▶ SUPPLIED INFORMATION
+++++

Definition FI_REMOTE_CQ_DATA : Z := Z.shiftl 1 17.
Definition FI_ADDR_UNSPEC : Z := 2 ^ 64 - 1.

Record iovec := { iov_base : Z; iov_len : Z }.
Record fi_rma_iov := { rma_addr : Z; rma_len : Z; rma_key : Z }.
Record fi_msg_rma := {
  msg_desc : Z;
  msg_iov_count : nat;
  msg_addr : Z;
  msg_context : Z;
  msg_data : Z;
}.
Record RmaBuffer := { rb_iov : iovec; rb_rma_iov : fi_rma_iov; rb_msg : fi_msg_rma }.

(** The message of a two-sided operation. *)
Record fi_msg := { fm_iov : iovec; fm_desc : Z; fm_addr : Z; fm_context : Z }.

Definition flags_imm (imm_data : option Z) : Z * Z :=
  match imm_data with
  | Some imm => (imm, FI_REMOTE_CQ_DATA)
  | None => (0, 0)
  end.

(** ** Single and immediate writes *)
Record EfaSingleIter := { es_buf : RmaBuffer; es_flags : Z; es_done : bool }.

Definition efa_new_single (op : SingleWriteOp) (addr : Z) (buf : RmaBuffer) (context : Z) : EfaSingleIter :=
  let '(imm, flags) := flags_imm (sw_imm_data op) in
  {| es_buf := {|
       rb_iov := {| iov_base := u64_add (sw_src_ptr op) (sw_src_offset op); iov_len := sw_length op |};
       rb_rma_iov := {| rma_addr := sw_dst_offset op; rma_len := sw_length op; rma_key := sw_dst_rkey op |};
       rb_msg := {| msg_desc := sw_src_desc op; msg_iov_count := 1; msg_addr := addr;
                    msg_context := context; msg_data := imm |} |};
     es_flags := flags; es_done := false |}.

Definition efa_new_imm (op : ImmWriteOp) (addr : Z) (buf : RmaBuffer) (context : Z) : EfaSingleIter :=
  {| es_buf := {|
       rb_iov := rb_iov buf;
       rb_rma_iov := {| rma_addr := 0; rma_len := 0; rma_key := iw_dst_rkey op |};
       rb_msg := {| msg_desc := 0; msg_iov_count := 0; msg_addr := addr;
                    msg_context := context; msg_data := iw_imm_data op |} |};
     es_flags := FI_REMOTE_CQ_DATA; es_done := false |}.

(** [peek]: the message and its flags, or a null message. *)
Definition efa_single_peek (it : EfaSingleIter) : option RmaBuffer * Z :=
  if es_done it then (None, 0) else (Some (es_buf it), es_flags it).

Definition efa_mark_done : M EfaSingleIter unit := fun it =>
  if es_done it then Panic "assertion failed: !self.done"
  else Done (tt, {| es_buf := es_buf it; es_flags := es_flags it; es_done := true |}).

(** ** Paged writes *)
Record EfaPagedIter := {
  ep_src_page_indices : list Z;
  ep_dst_page_indices : list Z;
  ep_page_indices_beg : nat;
  ep_page_indices_end : nat;
  ep_src_ptr : Z;
  ep_src_stride : Z;
  ep_dst_ptr : Z;
  ep_dst_stride : Z;
  ep_buf : RmaBuffer;
  ep_flags : Z;
  ep_i_page : nat;
}.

+++++

▶ TASK OBJECTIVE
Copy all lines of the preceding data that hold the word "then".

▶ THE COMPLETED TASK
  if es_done it then (None, 0) else (Some (es_buf it), es_flags it).
  if es_done it then Panic "assertion failed: !self.done"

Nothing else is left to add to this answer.